A major theme in Nazi German propaganda was the establishment of a strong Germany, which would be free from outside interference – epitomized by the Treaty of Versailles. This was represented visually through strong and healthy German citizens who conformed to the Aryan physical ideal.
Such themes were also based on eugenic ideas that would find their darkest expression in the concentration camps.
3. “Donate for the German Red Cross,” 1941
This poster depicts a man, a woman and a boy exhorting their audience to donate to the Red Cross.
Much Nazi propaganda was centered on promoting the idea that families should have clearly defined roles – for example, that women should be concerned with motherhood and men with fighting in the army.
From the smiling expressions on the family members’ faces, we can also assume that the poster was meant to foster happiness in German citizens. The war became difficult for the Nazis after their catastrophic defeats on the Russian front, so propaganda began to emphasize the difficulty of the fighting and the collective nature of the struggle.
2. “The German Red Cross Needs Your Help!” 1939–1945
The penultimate poster is an advertisement of the German Red Cross. Despite originally being a charitable organization, the medical service was reorganized under the Nazi government in 1937 and became a tool of the regime.
From that date onwards, the DRK lost all youth services and charitable organizations. What’s more, it became implicated in the worst Nazi crime of all: the Holocaust.

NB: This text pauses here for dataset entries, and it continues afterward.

(** * Spec-driven-development helper scripts: a shallow embedding

    The development follows the five Python sources:
    - [scripts/validate-spec.py]        (module [ValidateSpec])
    - [scripts/generate-snapshot.py]    (module [GenerateSnapshot])
    - [full-stack-spec-driven-dev/scripts/generate-index.py]
                                         (module [GenerateIndex])
    - [skills/scaffold/scaffold.py]      (module [Scaffold])
    - [skills/scaffolding/scaffolding.py] (module [Scaffolding])

    Text is a Rocq [string]: a sequence of 8-bit characters, read as Python
    code points below 256.  Dictionaries are [gmap string _]; the file
    system is an explicit store threaded through the scaffolders. *)

From Stdlib Require Import Ascii String DecimalString Sorted.
From stdpp Require Import gmap strings list.

(** ** Python text primitives *)

Module Py.

Definition LF : ascii := "010"%char.
Definition nl : string := String LF EmptyString.

(** [str.isspace] on one code point below 256; the class [\s] of [re]
    for [str] patterns is the same set. *)
Definition is_space (c : ascii) : bool :=
  match c with
  | "009" | "010" | "011" | "012" | "013"
  | "028" | "029" | "030" | "031" | " " | "133" | "160" => true
  | _ => false
  end%char.
(** From a pool that respects the lock the threads can be run to their
    ends, the owner of the lock first. *)
Lemma respectful_can_finish p :
  respectful p -> owned p -> exists p', reachable p p' /\ finished p'.
Proof.
  intros Inv Hown.
  assert (Hfree : exists p1, reachable p p1 /\ holder p1 = None /\
                             Forall (fun prog => wellLocked false prog = true) (todo p1)).
  { destruct (holder p) as [n|] eqn:Hh.
    - destruct (lookup_lt_is_Some_2 (todo p) n (Hown n Hh)) as (prog & Hn).
      pose proof (Inv n prog Hn) as Hwell.
      rewrite Hh, bool_decide_eq_true_2 in Hwell by reflexivity.
      destruct (thread_runs prog p n true Hn Hwell Hh) as (p1 & Hreach & Hnone & Htodo).
      exists p1. split; [exact Hreach|]. split; [exact Hnone|].
      rewrite Htodo. apply Forall_forall. intros prog' Hin.
      apply list_elem_of_lookup in Hin as (m & Hm).
      apply list_lookup_insert_Some in Hm as [(_ & <- & _) | (Hne & Hm)]; [reflexivity|].
      pose proof (Inv m prog' Hm) as Hwell'.
      rewrite Hh, bool_decide_eq_false_2 in Hwell' by congruence. exact Hwell'.
    - exists p. split; [apply reach_start|]. split; [exact Hh|].
      apply Forall_forall. intros prog Hin.
      apply list_elem_of_lookup in Hin as (m & Hm).
      pose proof (Inv m prog Hm) as Hwell. rewrite Hh in Hwell. exact Hwell. }
  destruct Hfree as (p1 & Hreach1 & Hnone & Hall).
  destruct (threads_run (length (todo p1)) p1 Hnone Hall) as (p2 & Hreach2 & _ & Htodo).
  exists p2. split; [eapply reachable_trans; eassumption|].
  unfold finished. rewrite Htodo, drop_all, app_nil_r.
  apply Forall_replicate. reflexivity.
Qed.

Context {defs : Defines} {scn : Scene}.

(** X25.  However the tiles are dealt to the threads of a pass and
    however the threads take turns, a pass that has come to its end has
    left the framebuffer that [Render] leaves when it takes the tiles in
    the order of their ids. *)
Theorem X25_any_schedule_paints_the_picture_of_Render fuel heap fuel' heap'
        (r : Renderer) (camera : Camera) tilesOf p :
  Spec.wellTyped r ->
  concat tilesOf ≡ₚ seqZ 0 (tilesNum r) ->
  reachable (start fuel heap r camera tilesOf) p ->
  finished p ->
  exists r',
    Render fuel' heap' camera r = Some r' /\ colorBuffer r' = buffer p.
Proof.
  intros Htyped Hdeal Hreach Hend.
  rewrite (parallel_pass_is_Render fuel heap fuel' heap' r camera tilesOf p
             Htyped Hdeal Hreach Hend).
  eexists. split; reflexivity.
Qed.
(** X17.  The transcripts found for a workspace are the files of its project
    directory whose name ends in ".jsonl" and does not start with "agent-",
    each once per listing entry and given by its joined path, ordered by
    modification time with the newest first; a missing projects or project
    directory gives none. *)
Theorem found_transcripts_are_newest_first fs workspacePath transcripts :
  findTranscriptsForWorkspace homedir fs workspacePath = Some transcripts ->
  StronglySorted (fun a b => (statSync_mtime fs b <= statSync_mtime fs a)%Z)
                 transcripts
  /\ (existsSync fs (join [claudeDir homedir; "projects"]) = false
      \/ existsSync fs (join [join [claudeDir homedir; "projects"];
                              encodePath workspacePath]) = false ->
      transcripts = [])
  /\ forall files,
       existsSync fs (join [claudeDir homedir; "projects"]) = true ->
       existsSync fs (join [join [claudeDir homedir; "projects"];
                            encodePath workspacePath]) = true ->
       readdirSync fs (join [join [claudeDir homedir; "projects"];
                             encodePath workspacePath]) = Some files ->
       transcripts ≡ₚ
         (fun f => join [join [join [claudeDir homedir; "projects"];
                               encodePath workspacePath]; f])
           <$> filter (fun f => endsWith f ".jsonl" = true
                                /\ startsWith f "agent-" = false) files.
Proof.
  unfold findTranscriptsForWorkspace.
  destruct (existsSync fs (join [claudeDir homedir; "projects"])); simpl.
  2:{ intros [= <-]. split; [constructor|]. split; [done|]. done. }
  destruct (existsSync fs (join [join _; _])); simpl.
  2:{ intros [= <-]. split; [constructor|]. split; [done|]. done. }
  destruct (readdirSync fs _) as [files|]; simpl; [|done].
  intros [= <-]. split; [apply sortWith_sorted|].
  split; [by intros [?|?]|].
  intros files' _ _ [= <-]. rewrite sortWith_perm.
  clear. induction files as [|f files IH]; [done|].
  rewrite filter_cons. simpl.
  destruct (decide (endsWith f ".jsonl" = true /\ startsWith f "agent-" = false))
    as [[He Hs]|Hno].
  - unfold isTranscriptName at 1. rewrite He, Hs. simpl.
    by apply Permutation_skip.
  - assert (isTranscriptName f = false) as ->; [|exact IH].
    unfold isTranscriptName.
    destruct (endsWith f ".jsonl"), (startsWith f "agent-"); try done.
    by destruct Hno.
Qed.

The Nazi plan to exterminate the mentally and physically disabled began at the beginning of WWII and was known as T-4. This seemingly innocuous name was attached to a program that used lethal injections, gassings and even simple starvation to eliminate the handicapped.
Between 30,000 and 200,000 handicapped patients were murdered during the war. What’s more, this program was later used as the basis for the elimination of Jews in Eastern Europe.
Chillingly, nurses were involved with the killings, and many followed the orders from their superiors to murder their own patients. Cowed by the threat of the secret police, these ordinary people had little choice.
One former nurse said, “I only did my duty and I did everything on order of my superiors. The Director Grabowski always warned us of the Gestapo. He said he would inform the Gestapo if we didn’t do what he ordered.”
1. “You Can Also Help! Become a Member of the Red Cross!” 1933–1945
This poster encouraged people to join the DRK. The target audience would presumably have been young women, who would have had few other career opportunities in Hitler’s highly patriarchal new society.
Nursing was seen as being vital to the German war effort. It was also viewed as a glamorous profession and therefore attracted a very high number of young volunteers.
Red Cross members would also largely serve behind the front lines. Hospitals that included female nurses were required to be at least nine miles (15 km) away from the fighting.
Still, frontline soldiers appreciated the work the nurses performed. One combat veteran said, “I was wounded five times and the pretty nurses made me heal much faster!”